Был март месяц. Стоило обождать две-три недели, и мы могли бы пуститься в обратный путь к новгородским поселениям без тех бедствий, которые в военное время составляют подвиги и потому переносятся безропотно. Но не так было решено в сухих и теплых апартаментах Главного Штаба. Нам был выслан маршрут и казначей день выступления. Ночлег первого перехода пришелся для нашего эскадрона у знакомого уже нам гостеприимного Берга. Долго вечером пришлось нам поджидать нашей Офицерской фуры, которой по расчету времени давно следовало быть на месте. Часов в десять любезный хозяин пришел к нам во флигель, приглашая успокоиться и лечь на отдыхе, так как один из наших людей приехал на пристяжной и заявил, что ось под фурой сломалась, а так как при фуре всегда есть запасная ось, которую нужно только приладить, то он и послал нашим людям на помощь своего плотника.
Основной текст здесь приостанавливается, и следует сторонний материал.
Definition sess_state (s : sess) : State := State_ (rec s).
Definition numPieces_of (tf : TorrentFile) : Z := len (PieceHashes (t_Info tf)).

(** [setState] with its events. *)
Definition set_state (st : State) (s : sess) : sess :=
  let '(new, evs) := setState st (sess_state s) in publish (StateEvent <$> evs) (on_rec (with_state new) s).

Definition seeding_state (st : State) : bool := match st with StateSeeding | StateComplete => true | _ => false end.

(** ** The phases *)

Section Phases.
Context (sha1 sha256 : bytes -> bytes).
(** The listener of the engine, if there is one; the directories. *)
Context (has_listener : bool) (downloadDir tmpDir : bytes).

(** [resolveMetadata] up to the change of state: stored data, a readable torrent file, or else a magnet link. *)
Definition enter_metadata (file : option bytes) (s : sess) : option sess :=
  match at_ s, meta s with
  | Resolve_, None =>
      if 0 <? len (TorrentData (rec s)) then None
      else match file with
           | Some data => if is_ok (Parse sha1 sha256 data) then None else Some (goto Resolving_ (set_state StateMetadata s))
           | None => Some (goto Resolving_ (set_state StateMetadata s))
           end
  | _, _ => None
  end.

(** The end of it, and the first part of [phaseResolve]. *)
Definition resolve_done (magnet : bool) (r : resolution) (s : sess) : option sess :=
  match r with
  | Resolved r =>
      let tf := r_tf r in
      Some (goto Named (publish [MetadataFetched (Name (t_Info tf)) (numPieces_of tf) (TotalSize tf)]
             (on_rec (with_name_data (r_name r) (r_data r))
               (with_meta tf (if magnet then r_peers r else cachedPeers s) s))))
  | ResolveError e => Some (goto (Ended (Some (Unresolved e))) s)
  | ResolveCancelled => if ctx_done s then Some (goto (Ended (Some Canceled)) s) else None
  | Resolving _ => None
  end.

(** After the change of state the source's file is not read again. *)
Definition resolve_meta (file : option bytes) (u : option URL) (rounds : list (option TorrentFile * list Peer * bool * bool)) (s : sess)
    : option sess :=
  match at_ s, meta s with
  | Resolve_, Some _ => Some (goto Named s)
  | Resolve_, None =>
      let '(r, magnet, _) := resolveMetadata sha1 sha256 (TorrentData (rec s)) file u rounds in
      if magnet then None else resolve_done false r s
  | Resolving_, None =>
      let '(r, magnet, _) := resolveMetadata sha1 sha256 (TorrentData (rec s)) None u rounds in
      if magnet then resolve_done true r s else None
  | _, _ => None
  end.

Definition check_name (s : sess) : option sess :=
  match at_ s, meta s with
  | Named, Some tf =>
      match sanitizeTorrentName (Name (t_Info tf)) with
      | Err e => Some (goto (Ended (Some (BadName e))) s)
      | Ok _ => Some (goto Checked s)
      end
  | _, _ => None
  end.

Definition choose_phase (s : sess) : option sess :=
  match at_ s with
  | Checked => if seeding_state (sess_state s) then Some (goto RunCheck s) else Some (goto Peers_ (set_state StateDownloading s))
  | _ => None
  end.

(** The end of [phaseResolve]; [found] is what [findPeers] returned ([None]: the context ended). *)
Definition peers_found (found : option (list Peer)) (s : sess) : option sess :=
  match at_ s with
  | Peers_ =>
      if 0 <? len (cachedPeers s) then Some (goto RunCheck (with_peers (cachedPeers s) (wraps 32 (len (cachedPeers s))) s))
      else match found with
           | Some ps => Some (goto RunCheck (with_peers ps (wraps 32 (len ps)) s))
           | None => if ctx_done s then Some (goto (Ended (Some Canceled)) s) else None
           end
  | _ => None
  end.

(** [run] between the phases; [exists_] is the result of [os.Stat]. *)
Definition run_check (exists_ : bool) (s : sess) : option sess :=
  match at_ s, meta s with
  | RunCheck, Some tf =>
      if seeding_state (sess_state s) && exists_ then
        let p := if bool_decide (SavePath (rec s) = []) then Join [downloadDir; Name (t_Info tf)] else SavePath (rec s) in
        Some (goto (SeedDirect p) (set_state StateSeeding (on_rec (with_savepath p) s)))
      else Some (goto DownloadStart s)
  | _, _ => None
  end.

(** *** [phaseDownload] *)

Definition dlDir : bytes := if bool_decide (tmpDir = []) then downloadDir else tmpDir.

Definition prepare (mkdir_ok : bool) (s : sess) : option sess :=
  match at_ s, meta s with
  | DownloadStart, Some tf =>
      if negb mkdir_ok then Some (goto (Ended (Some MkdirFailed)) s)
      else
        let bf := Bitfield_ (rec s) in
        let expected := (numPieces_of tf + 7) / 8 in
        if len bf =? expected then Some (goto (Ready (Some bf)) s)
        else
          let s := if 0 <? len bf then publish [FastresumeRejected (len bf) expected] s else s in
          Some (goto Verifying_ (set_state StateVerifying s))
  | _, _ => None
  end.

(** What [VerifyPieces] found. *)
Definition verified (bf : Bitfield) (n : Z) (s : sess) : option sess :=
  match at_ s with
  | Verifying_ => if 0 <? n then Some (goto (Ready (Some bf)) (on_rec (with_bitfield bf) s)) else Some (goto (Ready None) s)
  | _ => None
  end.

(** [copy(uploadBF, haveBitfield)] into a new bitfield. *)
Definition upload_bitfield (n : Z) (have : option Bitfield) : Bitfield :=
  let size := Z.to_nat ((n + 7) / 8) in
  match have with Some h => take size h ++ replicate (size - length h) x00 | None => replicate size x00 end.

(** The files the resumed bitfield covers. *)
Definition seed_completed (tf : TorrentFile) (have : option Bitfield) : gset Z :=
  match have with
  | None => ∅
  | Some bf => list_to_set (index <$> filter (fun fr => has_range bf fr = true) (computeFileRanges (Some tf)))
  end.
Но не успели мы погрузиться в сладкий сон, как услыхали стук у дверей, и тот же Берг вошел к нам с огнем в комнату, с грустною улыбкой передавая о новом усложнении.
— Какие странные ваши люди, говорил он. — Они там в поле прибили моего плотника, который им помогал.
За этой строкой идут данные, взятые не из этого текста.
(** Every step of the goroutine goes down in rank, and every other step keeps the phase. *)
Ltac phase_step := repeat case_match; simplify_eq; cbn; autorewrite with lifecycle; cbn; try lia.
Lemma own_step_rank l s s' : own l = true -> step l s = Some s' -> (rank (at_ s') < rank (at_ s))%nat.
Proof.
  intros Ho H. destruct l; try done; cbn [sess_step] in H.
  - unfold enter_metadata in H. phase_step.
  - unfold resolve_meta in H. destruct (at_ s) eqn:Ea; try done; destruct (meta s); try done; [by simplify_eq; cbn; lia|..];
      destruct (resolveMetadata _ _ _ _ _ _) as [[r []] evs]; try done; unfold resolve_done in H; phase_step.
  - unfold check_name in H. phase_step.
  - unfold choose_phase in H. phase_step.
  - unfold peers_found in H. phase_step.
  - unfold run_check in H. phase_step.
  - unfold prepare in H. phase_step.
  - unfold verified in H. phase_step.
  - unfold begin_download in H. phase_step.
  - unfold download_over in H. phase_step.
  - unfold detach in H. phase_step.
  - unfold rename in H. phase_step.
  - unfold finish in H. phase_step.
  - unfold seed_direct in H. phase_step.
  - unfold seed_start in H. phase_step.
  - unfold seed_end in H. phase_step.
  - unfold seed_exit in H. phase_step.
  - unfold goroutine_exit in H. destruct (at_ s) eqn:Ea; try done.
    destruct err as [[]|]; try (case_bool_decide); simplify_eq; cbn; autorewrite with lifecycle; cbn; lia.
Qed.

Lemma other_step_at l s s' : own l = false -> starts l = false -> step l s = Some s' -> at_ s' = at_ s.
Proof.
  intros Ho Hs H. destruct l; try done; cbn [sess_step] in H.
  - unfold on_piece in H. destruct (at_ s) eqn:Ea; try done. destruct (meta s); [|done]. destruct (haveBF s); [|done].
    destruct (collectNewlyCompletedFiles _ _ _). by simplify_eq.
  - unfold on_created in H. by destruct (at_ s) eqn:Ea; simplify_eq.
  - unfold count_peers in H. by destruct (at_ s) eqn:Ea; simplify_eq.
  - unfold pause_cancel in H. by simplify_eq.
  - unfold pause_state in H. destruct (pausing s); simplify_eq. by rewrite ss_at.
  - unfold resume in H. assert (s' = set_state StateAdding (on_rec (with_error []) s)) as -> by (destruct (sess_state s); congruence). by rewrite ss_at.
  - unfold shutdown in H. by simplify_eq.
Qed.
Приходилось все это улаживать посредством извинений и чаев потерпевшему.
Наступили сильные оттепели.
Зная, что ничто так не может укротить и успокоить молодую лошадь, как переходы под седлом, я пошел в поход впереди эскадрона на своем Глазунчике. Идти приходилось проселками по тесной дороге в один конь, и то не без треволнений.
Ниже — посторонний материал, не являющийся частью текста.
Definition apply_key (key val : bytes) (c : Config) : Config :=
  if bool_decide (key = lit "port") then set_int set_c_Port val c
  else if bool_decide (key = lit "peer_port") then set_int set_c_PeerPort val c
  else if bool_decide (key = lit "download_dir") then set_c_DownloadDir val c
  else if bool_decide (key = lit "tmp_dir") then set_c_TmpDir val c
  else if bool_decide (key = lit "api_key") then set_c_APIKey val c
  else if bool_decide (key = lit "max_active") then set_int set_c_MaxActive val c
  else if bool_decide (key = lit "log_level") then set_c_LogLevel val c
  else if bool_decide (key = lit "max_peers") then set_int set_c_MaxPeers val c
  else if bool_decide (key = lit "max_pipeline") then set_int set_c_MaxPipeline val c
  else if bool_decide (key = lit "dial_timeout") then set_int set_c_DialTimeout val c
  else if bool_decide (key = lit "max_global_dials") then set_int set_c_MaxGlobalDials val c
  else if bool_decide (key = lit "pipeline_min") then set_int set_c_PipelineMin val c
  else if bool_decide (key = lit "pipeline_max") then set_int set_c_PipelineMax val c
  else if bool_decide (key = lit "pipeline_window_secs") then set_int set_c_PipelineWindowSecs val c
  else if bool_decide (key = lit "socket_send_buffer_bytes") then set_int set_c_SocketSendBuffer val c
  else if bool_decide (key = lit "socket_recv_buffer_bytes") then set_int set_c_SocketRecvBuffer val c
  else if bool_decide (key = lit "numwant") then set_int set_c_NumWant val c
  else if bool_decide (key = lit "dht_alpha") then set_int set_c_DHTAlpha val c
  else if bool_decide (key = lit "enable_utp") then set_c_EnableUTP (is_true val) c
  else if bool_decide (key = lit "prioritize_first_last_pieces") then set_c_PrioritizeFirstLast (is_true val) c
  else if bool_decide (key = lit "sequential_download") then set_c_Sequential (is_true val) c
  else if bool_decide (key = lit "enable_metrics") then set_c_EnableMetrics (is_true val) c
  else c.

Definition unquote_value (val : bytes) : bytes :=
  if (2 <=? len val) && bool_decide (head val = Some x22) && bool_decide (last val = Some x22) then default [] (Unquote val)
  else val.

Definition parse_line (c : Config) (text : bytes) : Config :=
  let line := TrimSpace text in
  match line with
  | [] => c
  | b :: _ =>
      if Byte.eqb b x23 || Byte.eqb b x5b then c
      else match cut_eq line with
           | None => c
           | Some (key, val) => apply_key (TrimSpace key) (unquote_value (stripInlineComment (TrimSpace val))) c
           end
  end.

Definition parseTOML (data : bytes) (c : Config) : Config := foldl parse_line c (scan_lines [] data).

(** ** Writing *)

Section Save.
Context (print_above : Z -> bool).

Definition newline : bytes := [x0a].
Definition line_int (key : bytes) (n : Z) : bytes := key ++ lit " = " ++ itoa n ++ newline.
Definition line_str (key v : bytes) : bytes := key ++ lit " = " ++ Quote print_above v ++ newline.
Definition opt_int (key : bytes) (n : Z) : bytes := if 0 <? n then line_int key n else [].
Definition opt_true (key : bytes) (b : bool) : bytes := if b then key ++ lit " = true" ++ newline else [].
На конюшне крестьянина, у которого мы дневали, все пять стойл были заняты двумя моими верховыми, верховою Василия Павловича и двумя лошадьми наших вестовых. Рано утром на другой день прибытия, вахмистр доложил Василию Павловичу, что его лошадь, скопившая с себя недоуздок, была найдена ходящею по коридору и пораненною в хрящ левого окорока, называемый сальцем. Так как на всей конюшне был только один жеребец, а именно мой Глазунчик, то сделано было предположение, правдоподобное, но не несомненное, что конь Василия Павловича со скуки стал соваться в чужие стойла и был вследствие того ударен жеребцом. Но такой ответ на непрошеную дружбу он мог получить и в другом любом стойле. Осмотревши рану и заметив капли янтарной влаги, я тотчас же объявил Василию Павловичу, что он лошади в поводу не доведет, и что надо ее оставить на месте. Не смотря на обычные в подобных случаях: «разойдется!» — Василий Павлович чрез три перехода должен был дать денег благонадежному солдатику на фураж и продовольствие и оставить с лошадью на месте. Но было уже поздно. Через месяц солдатик прибыл в штаб, притащивши с собою кожу лошади.
И вот мы снова в нашем штабе и великолепном манеже, и на широком плацу. Я, хотя с горем пополам, выдавливаю из своего Фелькерзама те контр-галопы, которые доставались мне с таким трудом. Между прочим, полк сбирается в Москву на коронацию. Но мне об этом и помышлять невозможно, в виду действительного расстройства здоровья и советов доктора Эрдмана.
— Я хотел предложить вам, сказал полковой командир на мою просьбу в одиннадцатимесячный отпуск, — идти в Москву в качестве полкового адъютанта, причем указывал в перспективе на белый плюмаж флигель-адъютанта. Но благодаря генерала за участие, я настаивал на своей просьбе.
— Признаюсь. сказал он, мне крайне неприятно, что к коронации все лучшие мои лошади разъезжаются. Да, кстати, я слыхал, вы продаете вашего Фелькерзама?
— Точно так, ваше пр-ство.
— Поручик Добленко! Передайте от меня корнету барону Гезен, чтобы не далее как завтра он принес Афанасию Афанасьевичу тысячу рублей за Фелькерзама, или подал бы в отставку. Мне безлошадные офицеры не нужны.
Я попросил у генерала позволения передать ему пару слов с глазу на глаз и, оставшись с ним один, сказал:
— Я в своем полку Фелькерзама не продам, так как он ослабел.
— А я еще вчера видел его под вами на плацу, сказал Курсель, и он ходил хорошо.
— Да, но только с моей привычкой можно вести его, а другой с этим не справится.
— В таком случае дело другое, заключил генерал.
— Что же касается до моих лошадей, прибавил я, то крошу ваше пр-ство ставить их на смотрах, куда вам будет угодно.
Так расстались мы с Курселем, которого мне уже более не пришлось видеть в жизни, и о котором я, как и о всех моих бывших начальниках, унес самое признательное воспоминание.